We all have various social media profiles for each aspect of our personal and professional lives. With all of this technology, it should be easier to connect to the people we meet out in the real world, whether it’s a good contact you meet out in the field or someone you strike up a conversation with that sounds like a good source for future stories.
My smartphone is very 2013, but my wallet looks very 1993, bursting with various business cards picked up along the way. Unless you’re diligent about it, they lose their value by the time you remember why you wanted to email them in the first place.
Maybe the last thing we all need is another app, but there are some useful ones out there to scan and connect to people on-the-go.
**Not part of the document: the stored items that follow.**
(** One document of type 1, created by alice. *)
Definition site : Site :=
  {| users := [root; alice; bob];
     groups := [3];
     document_types := [1; 2];
     documents := [stored_document 10 1 7];
     user_content_type := 4;
     get_user_queryset := [alice; bob];
     event_document_create_id := "documents.document_create" |}.

Definition new_document (type_pk : Z) : Document :=
  {| document_pk := None; document_type_id := type_pk; target_actions := [] |}.

Definition new_version (size type_pk : Z) : DocumentVersion :=
  {| version_pk := None;
     file_size := size;
     document := stored_document 10 type_pk 7 |}.

(** The keyword arguments of the signal: the instance and the acting user. *)
Definition signal_kwargs (instance user : pyval) : gmap string pyval :=
  <["user" := user]> (<["instance" := instance]> ∅).

(** Keyword arguments of a signal sent without any [user] key. *)
Definition signal_kwargs_no_user (instance : pyval) : gmap string pyval :=
  <["instance" := instance]> ∅.

End Sample.

(** ** Evaluation lemmas *)

Lemma getitem_Some (kwargs : gmap string pyval) key v :
  kwargs !! key = Some v -> getitem kwargs key = Return v.
Proof. intros E. unfold getitem. now rewrite E. Qed.
(* ===== verification/EssBench.v ===== *)
(** * The load benchmark of the event sub-system ([ess/benches/load_bench.rs])

    For each of its setups the benchmark starts clients that read a stream and tasks
    that serve their subscriptions, and measures how long it takes until every client
    has told that it read all events of an iteration.  The model leaves out the
    measuring: what is proved is that an iteration ends, whatever the schedule. *)

From stdpp Require Import pretty relations.
From S2P Require Import Prelude RustStd Ess EssFacts EssSample EssRuntime.
From S2P Require Import EssRuntimeWitnesses EssBuffers.

Inductive BenchEventId := mkBenchEventId.
#[export] Instance BenchEventId_eq_dec : EqDecision BenchEventId.
Proof. solve_decision. Defined.
#[export] Instance BenchEventId_countable : Countable BenchEventId.
Proof. refine (inj_countable' (λ _, tt) (λ _, mkBenchEventId) _). by intros []. Defined.
Definition BenchEventId_display (_ : BenchEventId) : string := "BenchmarkEvent".

Record BenchEvent := mkBenchEvent { be_id : BenchEventId; be_seq : Z; be_data : string }.

Definition BENCH_EVENT_ID : BenchEventId := mkBenchEventId.
Definition BENCH_DATA1 : string := "data1".
Definition BENCH_NUMBER_OF_EVENTS : list N := [1000; 10000]%N.
Definition BENCH_NUMBER_OF_SUBSCRIBERS : list N := [1; 10; 100]%N.

Record FunctionSetup := mkFunctionSetup { fs_events : nat; fs_subscribers : nat }.
Definition FunctionSetup_display (s : FunctionSetup) : string :=
  pretty (fs_subscribers s) +:+ "-subscribers/" +:+ pretty (fs_events s) +:+ "-events".

(** The setups, in the order of the two loops. *)
Definition bench_setups : list FunctionSetup :=
  e ← BENCH_NUMBER_OF_EVENTS; s ← BENCH_NUMBER_OF_SUBSCRIBERS;
  [mkFunctionSetup (N.to_nat e) (N.to_nat s)].

(** Every setup has events and subscribers. *)
Lemma bench_setups_positive s : s ∈ bench_setups → 0 < fs_events s ∧ 0 < fs_subscribers s.
Proof.
  unfold bench_setups. intros (e & (n & Hs & Hn)%list_elem_of_bind & He)%list_elem_of_bind.
  assert (Forall (λ n, 0 < n)%N BENCH_NUMBER_OF_EVENTS) as Hev by (repeat constructor).
  assert (Forall (λ n, 0 < n)%N BENCH_NUMBER_OF_SUBSCRIBERS) as Hsu by (repeat constructor).
  rewrite Forall_forall in Hev, Hsu. apply list_elem_of_singleton in Hs as ->. simpl.
  apply Hev in He. apply Hsu in Hn. lia.
Qed.

(** Sums of two functions that differ at one place, and everywhere by the same. *)
Lemma sum_list_at {A} (f g : A → nat) l i x k :
  l !! i = Some x → f x = k + g x → (∀ j y, l !! j = Some y → i ≠ j → f y = g y) →
  sum_list (f <$> l) = k + sum_list (g <$> l).
Proof.
  revert i. induction l as [|y l IH]; intros i Hx Hk Hne; [done|].
  rewrite !fmap_cons. cbn [sum_list_with id]. destruct i as [|i]; simpl in Hx.
  - injection Hx as ->. rewrite Hk.
    assert (f <$> l = g <$> l) as ->; [|lia]. apply list_fmap_ext. intros j z Hz.
    by apply (Hne (S j)).
  - rewrite (Hne 0 y eq_refl) by done. rewrite (IH i); [lia|done|done|].
    intros j z Hz Hij. by apply (Hne (S j)); [|congruence].
Qed.

Lemma sum_list_shift {A} (f g : A → nat) l k :
  (∀ x, x ∈ l → g x = k + f x) → sum_list (g <$> l) = length l * k + sum_list (f <$> l).
Proof.
  induction l as [|y l IH]; intros Hk; [done|].
  rewrite !fmap_cons. cbn [sum_list_with id length]. rewrite Hk by apply list_elem_of_here.
  rewrite IH; [lia|]. intros x Hx. apply Hk. by apply list_elem_of_further.
Qed.

Section bench.
Context `{!HashOrder}.
Context `{RuntimeView BenchEvent BenchEvent} `{!Unread BenchEvent BenchEvent, !Buffers BenchEvent BenchEvent}.
(** The channel over which the clients tell that they are done. *)
Context `{RuntimeView unit unit} `{!Unread unit unit, !Buffers unit unit}.
#[local] Abbreviation Ess := (@EventSubSystem string BenchEventId BenchEvent BenchEvent _ _ _ _ _).
#[local] Abbreviation Sub := (@Subscription string BenchEventId BenchEvent BenchEvent _).
#[local] Abbreviation stream := (@mreceiver BenchEvent BenchEvent _).
#[local] Abbreviation publisher := (@bsender BenchEvent BenchEvent _).
#[local] Abbreviation events_chans := (@chans BenchEvent BenchEvent _).
#[local] Abbreviation signal_chans := (@chans unit unit _).

(** The spawned tasks: those that serve a subscription with their sequence number, and
    those that read a stream with their [count]. *)
Record Bench := mkBench {
  b_sut : Ess;
  b_servers : list (Sub * Z);
  b_readers : list (stream * nat);
  b_sender : @bsender unit unit _;
  b_signals : signal_chans
}.

Definition bench_client (i : nat) : string := "client" +:+ pretty i.

(** The body of [for i in 0..subscribers]. *)
Definition add_subscriber (b : Bench) (i : nat) : outcome Bench :=
  let client_id := bench_client i in
  '(_, receiver_stream, sut) ← read_events client_id (b_sut b);
  '(res, sut) ← register_subscriptions client_id [BENCH_EVENT_ID] sut;
  subs ← unwrap (T := list Sub) res;
  Return (mkBench sut (b_servers b ++ ((λ sub, (sub, 0%Z)) <$> subs))
            (b_readers b ++ [(receiver_stream, 0)]) (b_sender b) (b_signals b)).

Definition bench_config (events : nat) : EssConfig :=
  set_publish_buffer_size (set_client_buffer_size EssConfig_default events) events.

(** [event_sub_system_bench] for one setup, up to its measurement. *)
Definition bench_start (setup : FunctionSetup) (ch : events_chans) (sig : signal_chans) : outcome Bench :=
  let sut := Ess_new_with_config (bench_config (fs_events setup)) ch in
  '(sender, rx, sig) ← broadcast_channel (fs_subscribers setup) sig;
  for_each add_subscriber (mkBench sut [] [] sender (drop_receiver rx sig))
    (seq 0 (fs_subscribers setup)).

(** ** One iteration

    [bench_function] has [it_left] events to publish, then [it_collect] signals to
    receive. *)
Record Iteration := mkIteration {
  it_bench : Bench;
  it_receiver : @breceiver unit unit _;
  it_left : nat;
  it_collect : nat
}.

Definition bench_into_event (e : BenchEvent) (seq : Z) : BenchEvent := mkBenchEvent (be_id e) seq (be_data e).

Section setup.
Context (setup : FunctionSetup).
#[local] Abbreviation events := (fs_events setup).
#[local] Abbreviation subscribers := (fs_subscribers setup).

Definition with_sut (it : Iteration) (sut : Ess) (servers : list (Sub * Z)) : Iteration :=
  let b := it_bench it in
  mkIteration (mkBench sut servers (b_readers b) (b_sender b) (b_signals b))
    (it_receiver it) (it_left it) (it_collect it).
Definition set_channels (e : Ess) (ch : events_chans) : Ess :=
  mkEss (ess_config e) (sender_by_event_id e) (client_by_id e) ch.
(* ===== verification/StreamingEss.v ===== *)
(** * Streaming of events to gRPC clients

    [intent_brokering/common/src/streaming_ess.rs], which ties the event
    sub-system to the gRPC streaming contract, and the [Observer] instance of
    [intent_brokering/src/registry.rs] through which the registry publishes the
    namespaces that gain or lose an intent. *)

From S2P Require Import Prelude RustStd Common Proto Registry Ess.

Section streaming.
Context {T : Type}.
Context `{!HashOrder} `{!Channels T (result Event Status)}.

(** A task spawned by [serve_subscriptions]: the subscription it serves and what
    its closure captures. *)
Record Task := mkTask {
  task_subscription : @Subscription string string T (result Event Status) _;
  task_source : string;
  task_into_value : T → ValueEnum
}.

(** What a [StreamingEss] refers to (a clone is a reference to the same
    instance), with the tasks spawned on the runtime so far. *)
Record StreamingEss := mkStreamingEss {
  ess : @EventSubSystem string string T (result Event Status) _ _ _ _ _;
  tasks : list Task
}.

Definition StreamingEss_new (ch : chans) : StreamingEss := mkStreamingEss (Ess_new ch) [].

(** The closure a task is served with.  [now seq] is what [SystemTime::now]
    answers when the event numbered [seq] is delivered. *)
Definition into_event (now : Z → Timestamp) (t : Task) (data : T) (seq : Z)
    : result Event Status :=
  Ok (mkEvent (task_source t)
        (Some (mkValueMessage (Some (task_into_value t data)))) seq (Some (now seq))).

Definition serve_subscriptions (subscribe_intent : SubscribeIntent) (into_value : T → ValueEnum)
    (s : StreamingEss) : outcome (result SubscribeFulfillment Status * StreamingEss) :=
  '(registered, e) ←
    register_subscriptions (channel_id subscribe_intent) (sources subscribe_intent) (ess s);
  match registered with
  | Err _ =>
      Return (Err (mkStatus FailedPrecondition "The specified client does not exist."),
              mkStreamingEss e (tasks s))
  | Ok subscriptions =>
      Return (Ok mkSubscribeFulfillment,
              mkStreamingEss e (tasks s ++
                ((λ sub, mkTask sub (event_id (sub_id sub)) into_value) <$> subscriptions)))
  end.

(** A spawned task runs [serve] with its closure. *)
Definition run_task (overflow_checks : bool) (now : Z → Timestamp) (t : Task)
    (inputs : list (@Selected T * (_ → _)))
    (e : @EventSubSystem string string T (result Event Status) _ _ _ _ _)
    (log : list LogEntry) : outcome (bool * Z * _ * list LogEntry) :=
  serve overflow_checks (task_subscription t) (into_event now t) inputs e log.

Definition METADATA_KEY : string := "x-chariott-channel-id".

(** The response of [open]: the event stream and the response metadata. *)
Record OpenResponse := mkOpenResponse {
  open_stream : mreceiver;
  open_metadata : list (string * string)
}.

(** [id] is the new random UUID as a string; [metadata_value] is the conversion
    of a string to a metadata value. *)
Definition open (metadata_value : string → option string) (id : string) (s : StreamingEss)
    : outcome (result OpenResponse Status * StreamingEss) :=
  '(_, receiver_stream, e) ← read_events id (ess s);
  v ← unwrap_option (metadata_value id);
  Return (Ok (mkOpenResponse receiver_stream [(METADATA_KEY, v)]), mkStreamingEss e (tasks s)).
End streaming.

(** ** The registry's observer

    [StreamingEss = StreamingEss<()>] in the broker: events carry no payload. *)
Section observer.
Context `{!UrlLib, !HashOrder} `{!Channels unit (result Event Status)}.

Definition changed_namespace (c : Change) : option string :=
  match c with
  | Add ic _ => Some (namespace ic)
  | Modify _ _ => None
  | Remove ic => Some (namespace ic)
  end.

Definition namespace_event (ns : string) : string := "namespaces/" +:+ ns.

Definition streaming_on_change (changes : list Change) (s : StreamingEss (T := unit))
    : StreamingEss (T := unit) :=
  foldl (λ s ns, mkStreamingEss (publish (namespace_event ns) tt (ess s)).2 (tasks s)) s
    (set_iter (list_to_set (omap changed_namespace changes) : gset string)).
End observer.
Here are some I’ve been trying out.
You can download this iPhone app for free and using Bluetooth, connect to people via Twitter, LinkedIn, and Facebook. Once you sync your accounts, you can share your preferred contact information with someone, and there info is automatically shared with you. Then you just have to follow, friend, or connect at will. To avoid that awkward moment while your devices find each other in the Bluetooth cloud, or if someone doesn’t have the app, there’s also an option to type in someone’s email, and have your information automatically sent to their inbox. At that point, the ball’s in their court.
Don’t hate on QR codes. This start-up started out wanting to connect friends with Facebook profiles and has moved onto connecting people with local businesses, offering a a way to “like” a business and get coupons and other offers. But anyone can create and download one of their straightforward, non-buggy CodeSquares for free. Take advantage of the basic, always free, CodeSquare and create one that links to your Facebook page or Twitter handle. You can download it and use it in any software, so you can add it to your business card. That way, you don’t have to wait for someone to remember to look you up on Twitter, they can scan your code right there and become an instant follower, raising the likelihood of staying in touch.
Another option for business card junkies is CardMunch, an app by LinkedIn that’s been on the market since 2011. This iPhone app lets you scan business cards to load contacts to your phone and beef up your LinkedIn profile.
It takes a bit for the card to be “transcribed” (by a team of monkeys, maybe) but once it’s loaded, you can add it directly to your LinkedIn account. If you aren’t interested in LinkedIn, you can also just create an iPhone contact with their information. The plus? If you don’t upload them immediately, you can lay out a bunch of them at once during your wallet spring cleaning and add them in bulk.
How do you organize your professional contacts? Have any other good tools to share?